On me demande la différence entre la cavp et une assurance privée ;

Il est vrai que  la chose semble complexe.

La retraite de la cavp est en 2 parties :
une partie par capitalisation, qui est proche, et qui suit en partie les mêmes lois que les assurances, et une partie par répartition.

Je vais parler dans un premier temps de la retraite par CAPITALISATION
AVANT la réforme :

Toutes les assurances permettent une déductibilité plafonnée selon la loi Madelin.

Par exemple un revenu de 63 000 euros pourra déduire 100% d’environ 10 000 euro de son revenu imposable.

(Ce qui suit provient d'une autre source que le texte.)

(** * gitops: the file status classifier and the status report

    The scripts of this repository sequence calls into nodegit.  The only
    logic of their own is [fileStatus], which turns the predicates of a
    nodegit status file into a short code string, and [status], which maps a
    working-tree scan to [{path, status}] entries.

    [src/index.js] holds three versions of the script one after the other
    (lines 1-226, 228-390 and 392-575); a fourth version is
    [unnamed/part_000].  Each version declares its own [fileStatus] and
    [status]; every copy is embedded in a module of its own below. *)

From Stdlib Require Import String Ascii List Bool Arith Lia.
From stdpp Require Import base tactics option list strings.

Local Open Scope string_scope.

(** ** Data model *)

(** The object handed to [fileStatus].  The code reaches it through the
    method calls [file.path()], [file.isNew()], ..., [file.inIndex()] only;
    each predicate is used as the condition of an [if], so what matters of
    its result is its truthiness, kept here as a [bool]. *)
Record StatusFile : Type := {
  path : string;
  isNew : bool;
  isModified : bool;
  isRenamed : bool;
  isIgnored : bool;
  isDeleted : bool;
  isConflicted : bool;
  inIndex : bool
}.

(** The object literal [{ path: ..., status: ... }] built by [status]. *)
Module Entry.
Record StatusEntry : Type := { path : string; status : string }.
End Entry.
Abbreviation StatusEntry := Entry.StatusEntry.

(** An awaited promise either yields its value or rejects; an [await] of a
    rejected promise inside an [async function] rejects the function's own
    promise with the same reason. *)
Inductive promise (A : Type) : Type :=
  | Fulfilled (value : A)
  | Rejected (reason : string).
Arguments Fulfilled {A} value.
Arguments Rejected {A} reason.

Definition await {A B : Type} (p : promise A) (k : A -> promise B) : promise B :=
  match p with
  | Fulfilled value => k value
  | Rejected reason => Rejected reason
  end.

Notation "'const' x '<-' 'await' p ';' k" := (await p (fun x => k))
  (at level 10, x name, p at level 100, k at level 200,
   format "'[v' 'const'  x  '<-'  'await'  p ';' '/' k ']'").

(** Of a repository the code under study uses [repo.getStatus()] only: the
    promise of the engine's working-tree scan, an array of status files. *)
Record Repository : Type := {
  getStatus : promise (list StatusFile)
}.

(** ** The four copies of the classifier and of the report *)

(** [src/index.js], lines 53-78 and 85-88. *)
Module IndexJs1.

Definition fileStatus (file : StatusFile) : string :=
  let result := "" in
  let result := if isNew file then result +:+ "A" else result in
  let result := if isModified file then result +:+ "M" else result in
  let result := if isRenamed file then result +:+ "R" else result in
  let result := if isIgnored file then result +:+ "?" else result in
  let result := if isDeleted file then result +:+ "D" else result in
  let result := if isConflicted file then result +:+ "C" else result in
  let result := if inIndex file then result +:+ "I" else result in
  result.

Definition status (repo : Repository) : promise (list StatusEntry) :=
  const statuses <- await getStatus repo;
  Fulfilled
    (map (fun file =>
            {| Entry.path := path file; Entry.status := fileStatus file |})
         statuses).

End IndexJs1.

(** [src/index.js], lines 280-305 and 307-310. *)
Module IndexJs2.

Definition fileStatus (file : StatusFile) : string :=
  let result := "" in
  let result := if isNew file then result +:+ "A" else result in
  let result := if isModified file then result +:+ "M" else result in
  let result := if isRenamed file then result +:+ "R" else result in
  let result := if isIgnored file then result +:+ "?" else result in
  let result := if isDeleted file then result +:+ "D" else result in
  let result := if isConflicted file then result +:+ "C" else result in
  let result := if inIndex file then result +:+ "I" else result in
  result.

Definition status (repo : Repository) : promise (list StatusEntry) :=
  const statuses <- await getStatus repo;
  Fulfilled
    (map (fun file =>
            {| Entry.path := path file; Entry.status := fileStatus file |})
         statuses).

End IndexJs2.

(** [src/index.js], lines 447-472 and 474-477. *)
Module IndexJs3.

Definition fileStatus (file : StatusFile) : string :=
  let result := "" in
  let result := if isNew file then result +:+ "A" else result in
  let result := if isModified file then result +:+ "M" else result in
  let result := if isRenamed file then result +:+ "R" else result in
  let result := if isIgnored file then result +:+ "?" else result in
  let result := if isDeleted file then result +:+ "D" else result in
  let result := if isConflicted file then result +:+ "C" else result in
  let result := if inIndex file then result +:+ "I" else result in
  result.

Definition status (repo : Repository) : promise (list StatusEntry) :=
  const statuses <- await getStatus repo;
  Fulfilled
    (map (fun file =>
            {| Entry.path := path file; Entry.status := fileStatus file |})
         statuses).

End IndexJs3.

(** [unnamed/part_000], lines 53-78 and 80-83. *)
Module Part000.

Definition fileStatus (file : StatusFile) : string :=
  let result := "" in
  let result := if isNew file then result +:+ "A" else result in
  let result := if isModified file then result +:+ "M" else result in
  let result := if isRenamed file then result +:+ "R" else result in
  let result := if isIgnored file then result +:+ "?" else result in
  let result := if isDeleted file then result +:+ "D" else result in
  let result := if isConflicted file then result +:+ "C" else result in
  let result := if inIndex file then result +:+ "I" else result in
  result.

Definition status (repo : Repository) : promise (list StatusEntry) :=
  const statuses <- await getStatus repo;
  Fulfilled
    (map (fun file =>
            {| Entry.path := path file; Entry.status := fileStatus file |})
         statuses).

End Part000.

(** ** The seven predicates by name *)

(** One name per predicate method, to state properties of flags in
    general. *)
Inductive flag : Type :=
  | IsNew | IsModified | IsRenamed | IsIgnored
  | IsDeleted | IsConflicted | InIndex.

Global Instance flag_eq_dec : EqDecision flag.
Proof. solve_decision. Defined.

(** [file.isNew()], ..., [file.inIndex()]. *)
Definition test (f : flag) (file : StatusFile) : bool :=
  match f with
  | IsNew => isNew file
  | IsModified => isModified file
  | IsRenamed => isRenamed file
  | IsIgnored => isIgnored file
  | IsDeleted => isDeleted file
  | IsConflicted => isConflicted file
  | InIndex => inIndex file
  end.

(** The character the guarded statement of each predicate appends. *)
Definition code (f : flag) : ascii :=
  match f with
  | IsNew => "A"
  | IsModified => "M"
  | IsRenamed => "R"
  | IsIgnored => "?"
  | IsDeleted => "D"
  | IsConflicted => "C"
  | InIndex => "I"
  end%char.

(** The order of the [if] statements in the body of [fileStatus]. *)
Definition flag_order : list flag :=
  [IsNew; IsModified; IsRenamed; IsIgnored; IsDeleted; IsConflicted; InIndex].

(** The flags of a file that hold, in that order. *)
Definition true_flags (file : StatusFile) : list flag :=
  List.filter (fun f => test f file) flag_order.

(** [flags_le d1 d2]: every flag true in [d1] is true in [d2]. *)
Definition flags_le (d1 d2 : StatusFile) : Prop :=
  forall f : flag, implb (test f d1) (test f d2) = true.

(** Exactly the flag [f] holds of [file]. *)
Definition only_flag (f : flag) (file : StatusFile) : Prop :=
  forall g : flag, test g file = bool_decide (g = f).

(** A string as the sequence of its characters. *)
Definition chars (s : string) : list ascii := list_ascii_of_string s.

(** The classifier as the specification words it: test the flags in the
    fixed order and append one character per true flag to the (initially
    empty) result. *)
Definition status_code_spec (file : StatusFile) : string :=
  fold_left
    (fun acc f => if test f file then acc +:+ String (code f) "" else acc)
    flag_order "".

(** All status files with path [p]: one per assignment of the seven
    flags. *)
Definition all_files (p : string) : list StatusFile :=
  a ← [false; true]; m ← [false; true]; r ← [false; true];
  i ← [false; true]; d ← [false; true]; c ← [false; true];
  x ← [false; true];
  [ {| path := p; isNew := a; isModified := m; isRenamed := r;
       isIgnored := i; isDeleted := d; isConflicted := c; inIndex := x |} ].

(** ** The body of [fileStatus], statement by statement *)

(** A program point per statement of [src/index.js] lines 55-77, named by
    its line: the seven [if] statements and the [return].  ([let result = '']
    of line 54 gives the entry frame.) *)
Inductive label : Type :=
  | L55 | L58 | L62 | L65 | L68 | L71 | L74 | L77.

Record frame : Type := { pc : label; result : string }.

(** What one statement does: an [if] calls one predicate and moves on to
    the next statement, [return] ends the call with the result.  There is no
    other outcome: no statement throws and none transfers control
    elsewhere. *)
Inductive outcome : Type :=
  | Tested (f : flag) (next : frame)
  | Returned (value : string).

Definition step (file : StatusFile) (fr : frame) : outcome :=
  let result := result fr in
  match pc fr with
  | L55 => Tested IsNew
      {| pc := L58; result := if isNew file then result +:+ "A" else result |}
  | L58 => Tested IsModified
      {| pc := L62; result := if isModified file then result +:+ "M" else result |}
  | L62 => Tested IsRenamed
      {| pc := L65; result := if isRenamed file then result +:+ "R" else result |}
  | L65 => Tested IsIgnored
      {| pc := L68; result := if isIgnored file then result +:+ "?" else result |}
  | L68 => Tested IsDeleted
      {| pc := L71; result := if isDeleted file then result +:+ "D" else result |}
  | L71 => Tested IsConflicted
      {| pc := L74; result := if isConflicted file then result +:+ "C" else result |}
  | L74 => Tested InIndex
      {| pc := L77; result := if inIndex file then result +:+ "I" else result |}
  | L77 => Returned result
  end.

Il faut savoir que la classe 3 obligatoire ne rentre pas dans la somme
déduite et, est déjà déduite à 100 % hors plafond de nos revenus

les calculs de la rente  par rapport à l’âge et les cotisations…sont
identiques et suivent les mêmes algorithmes, dans toutes les assurances.

Cependant !!!!!!

la cavp bénéficie d’un DEUXIÈME AVANTAGE FISCAL que les assurances
privées n’ont pas :

les sommes versées sont AUSSI déductibles de l’assiette de calcul pour
l’ursaaf de l’assurance maladie et de la retraite de base ….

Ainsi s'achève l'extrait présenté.